↓↓↓

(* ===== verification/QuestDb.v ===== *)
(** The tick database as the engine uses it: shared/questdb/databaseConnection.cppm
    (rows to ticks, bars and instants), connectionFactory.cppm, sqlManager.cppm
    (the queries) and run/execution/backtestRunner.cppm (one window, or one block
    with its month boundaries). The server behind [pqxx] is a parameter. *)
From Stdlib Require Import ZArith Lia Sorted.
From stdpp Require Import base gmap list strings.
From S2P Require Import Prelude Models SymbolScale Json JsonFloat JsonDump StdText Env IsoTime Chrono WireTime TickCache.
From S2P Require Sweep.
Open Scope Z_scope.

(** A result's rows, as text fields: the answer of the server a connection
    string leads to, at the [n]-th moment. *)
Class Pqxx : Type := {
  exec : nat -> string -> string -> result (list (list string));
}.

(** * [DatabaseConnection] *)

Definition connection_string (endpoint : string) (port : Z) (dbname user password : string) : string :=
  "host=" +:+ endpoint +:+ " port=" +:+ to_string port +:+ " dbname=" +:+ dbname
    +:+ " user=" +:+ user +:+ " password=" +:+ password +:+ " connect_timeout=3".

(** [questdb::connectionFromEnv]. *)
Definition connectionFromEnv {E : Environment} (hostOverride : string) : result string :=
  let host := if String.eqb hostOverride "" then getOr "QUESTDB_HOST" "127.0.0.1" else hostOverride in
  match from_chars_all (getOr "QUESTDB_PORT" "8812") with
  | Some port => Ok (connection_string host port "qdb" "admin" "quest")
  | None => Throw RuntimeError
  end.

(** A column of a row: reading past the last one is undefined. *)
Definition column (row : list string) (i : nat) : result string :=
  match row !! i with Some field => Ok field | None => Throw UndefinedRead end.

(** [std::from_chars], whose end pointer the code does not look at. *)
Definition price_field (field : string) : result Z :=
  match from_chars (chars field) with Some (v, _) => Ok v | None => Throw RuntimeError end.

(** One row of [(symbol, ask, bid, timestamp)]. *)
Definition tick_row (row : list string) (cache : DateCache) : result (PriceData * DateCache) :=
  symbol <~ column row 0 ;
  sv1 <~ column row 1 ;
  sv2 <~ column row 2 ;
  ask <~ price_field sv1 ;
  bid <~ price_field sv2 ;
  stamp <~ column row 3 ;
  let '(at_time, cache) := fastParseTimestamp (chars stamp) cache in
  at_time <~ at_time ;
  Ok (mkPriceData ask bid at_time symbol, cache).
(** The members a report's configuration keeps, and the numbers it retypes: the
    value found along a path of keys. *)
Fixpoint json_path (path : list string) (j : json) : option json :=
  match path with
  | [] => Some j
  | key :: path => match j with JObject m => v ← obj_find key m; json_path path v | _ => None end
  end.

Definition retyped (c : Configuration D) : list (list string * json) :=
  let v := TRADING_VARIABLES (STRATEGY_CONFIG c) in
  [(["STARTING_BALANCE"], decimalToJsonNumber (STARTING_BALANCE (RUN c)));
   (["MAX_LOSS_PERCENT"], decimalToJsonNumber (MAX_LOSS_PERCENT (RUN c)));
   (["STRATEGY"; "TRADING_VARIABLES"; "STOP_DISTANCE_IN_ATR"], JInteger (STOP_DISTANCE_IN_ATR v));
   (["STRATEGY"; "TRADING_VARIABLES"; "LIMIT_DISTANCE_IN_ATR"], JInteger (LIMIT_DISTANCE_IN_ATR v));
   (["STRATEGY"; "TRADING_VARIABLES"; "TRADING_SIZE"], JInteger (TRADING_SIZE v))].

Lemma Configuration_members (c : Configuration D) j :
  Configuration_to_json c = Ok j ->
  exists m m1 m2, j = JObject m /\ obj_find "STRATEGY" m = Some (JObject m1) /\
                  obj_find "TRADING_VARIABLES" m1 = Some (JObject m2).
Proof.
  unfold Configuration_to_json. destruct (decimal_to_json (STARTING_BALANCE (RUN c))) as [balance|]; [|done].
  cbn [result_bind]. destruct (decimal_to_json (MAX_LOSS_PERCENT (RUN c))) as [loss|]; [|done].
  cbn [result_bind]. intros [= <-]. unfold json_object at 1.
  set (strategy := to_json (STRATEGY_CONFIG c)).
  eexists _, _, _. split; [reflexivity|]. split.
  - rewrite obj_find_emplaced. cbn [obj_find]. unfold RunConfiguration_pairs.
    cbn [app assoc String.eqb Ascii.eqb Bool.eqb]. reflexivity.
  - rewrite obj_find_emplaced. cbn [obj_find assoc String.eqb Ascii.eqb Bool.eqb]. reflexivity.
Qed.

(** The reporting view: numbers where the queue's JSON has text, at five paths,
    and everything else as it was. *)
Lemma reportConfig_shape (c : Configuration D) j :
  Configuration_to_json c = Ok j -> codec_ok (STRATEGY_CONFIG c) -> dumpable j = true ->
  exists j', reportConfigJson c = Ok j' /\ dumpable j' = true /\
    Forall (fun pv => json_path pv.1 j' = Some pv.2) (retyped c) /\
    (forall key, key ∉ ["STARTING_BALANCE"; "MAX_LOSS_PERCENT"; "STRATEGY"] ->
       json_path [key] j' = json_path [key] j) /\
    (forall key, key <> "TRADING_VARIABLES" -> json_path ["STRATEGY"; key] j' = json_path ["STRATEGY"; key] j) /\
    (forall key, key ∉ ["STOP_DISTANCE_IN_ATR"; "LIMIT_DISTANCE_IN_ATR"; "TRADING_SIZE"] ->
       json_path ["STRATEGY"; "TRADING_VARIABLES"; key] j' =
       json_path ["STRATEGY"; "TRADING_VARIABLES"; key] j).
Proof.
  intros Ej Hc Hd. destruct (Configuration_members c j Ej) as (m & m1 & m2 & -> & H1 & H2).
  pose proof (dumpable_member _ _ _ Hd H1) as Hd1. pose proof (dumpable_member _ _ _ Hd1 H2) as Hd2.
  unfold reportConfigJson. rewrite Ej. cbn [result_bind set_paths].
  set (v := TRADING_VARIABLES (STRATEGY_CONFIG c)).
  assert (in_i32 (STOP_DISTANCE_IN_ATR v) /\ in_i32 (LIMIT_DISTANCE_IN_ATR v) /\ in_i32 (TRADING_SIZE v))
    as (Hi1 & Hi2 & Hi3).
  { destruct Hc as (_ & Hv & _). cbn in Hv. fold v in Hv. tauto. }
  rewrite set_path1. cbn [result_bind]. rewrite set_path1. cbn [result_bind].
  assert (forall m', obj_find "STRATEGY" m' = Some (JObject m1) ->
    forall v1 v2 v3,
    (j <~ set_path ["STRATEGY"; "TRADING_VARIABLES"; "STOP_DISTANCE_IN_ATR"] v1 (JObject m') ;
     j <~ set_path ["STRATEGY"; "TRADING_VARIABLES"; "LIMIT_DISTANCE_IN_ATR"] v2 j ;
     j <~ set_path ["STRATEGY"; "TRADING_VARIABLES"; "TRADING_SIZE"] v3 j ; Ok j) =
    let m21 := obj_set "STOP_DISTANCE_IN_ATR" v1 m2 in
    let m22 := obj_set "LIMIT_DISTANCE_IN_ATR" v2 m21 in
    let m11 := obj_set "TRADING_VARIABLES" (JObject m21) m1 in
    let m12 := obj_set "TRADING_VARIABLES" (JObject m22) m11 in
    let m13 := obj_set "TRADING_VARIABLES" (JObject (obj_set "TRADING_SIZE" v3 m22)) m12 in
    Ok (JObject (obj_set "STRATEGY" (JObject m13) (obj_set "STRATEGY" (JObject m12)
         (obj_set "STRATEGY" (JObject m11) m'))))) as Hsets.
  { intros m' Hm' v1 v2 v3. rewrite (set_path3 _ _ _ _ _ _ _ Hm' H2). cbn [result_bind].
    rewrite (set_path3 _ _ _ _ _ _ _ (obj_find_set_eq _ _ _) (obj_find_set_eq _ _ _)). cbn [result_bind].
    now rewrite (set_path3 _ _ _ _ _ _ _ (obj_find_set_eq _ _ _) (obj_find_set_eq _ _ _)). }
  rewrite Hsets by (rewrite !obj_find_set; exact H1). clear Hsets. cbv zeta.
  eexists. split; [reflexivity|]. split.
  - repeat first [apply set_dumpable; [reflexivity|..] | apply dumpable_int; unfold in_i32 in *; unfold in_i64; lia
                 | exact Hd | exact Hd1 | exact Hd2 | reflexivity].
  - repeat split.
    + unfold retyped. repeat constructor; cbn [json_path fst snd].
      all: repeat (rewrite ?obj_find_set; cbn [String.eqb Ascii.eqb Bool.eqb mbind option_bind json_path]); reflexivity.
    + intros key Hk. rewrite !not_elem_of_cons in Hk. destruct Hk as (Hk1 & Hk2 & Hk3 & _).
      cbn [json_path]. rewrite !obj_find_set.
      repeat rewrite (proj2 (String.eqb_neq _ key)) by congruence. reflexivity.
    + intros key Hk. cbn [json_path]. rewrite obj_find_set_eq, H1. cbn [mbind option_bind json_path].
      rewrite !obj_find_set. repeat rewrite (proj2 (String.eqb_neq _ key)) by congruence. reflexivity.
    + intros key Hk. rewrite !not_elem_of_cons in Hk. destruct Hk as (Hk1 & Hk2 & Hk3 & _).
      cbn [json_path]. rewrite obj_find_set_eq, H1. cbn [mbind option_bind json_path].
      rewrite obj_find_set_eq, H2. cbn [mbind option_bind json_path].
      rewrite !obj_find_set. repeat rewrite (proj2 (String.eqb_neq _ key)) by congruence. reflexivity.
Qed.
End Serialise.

↑↑↑

Action item => Whenever the word "decimalToJsonNumber" appears in a line of the listing, report that line.

Task output =>
  [(["STARTING_BALANCE"], decimalToJsonNumber (STARTING_BALANCE (RUN c)));
   (["MAX_LOSS_PERCENT"], decimalToJsonNumber (MAX_LOSS_PERCENT (RUN c)));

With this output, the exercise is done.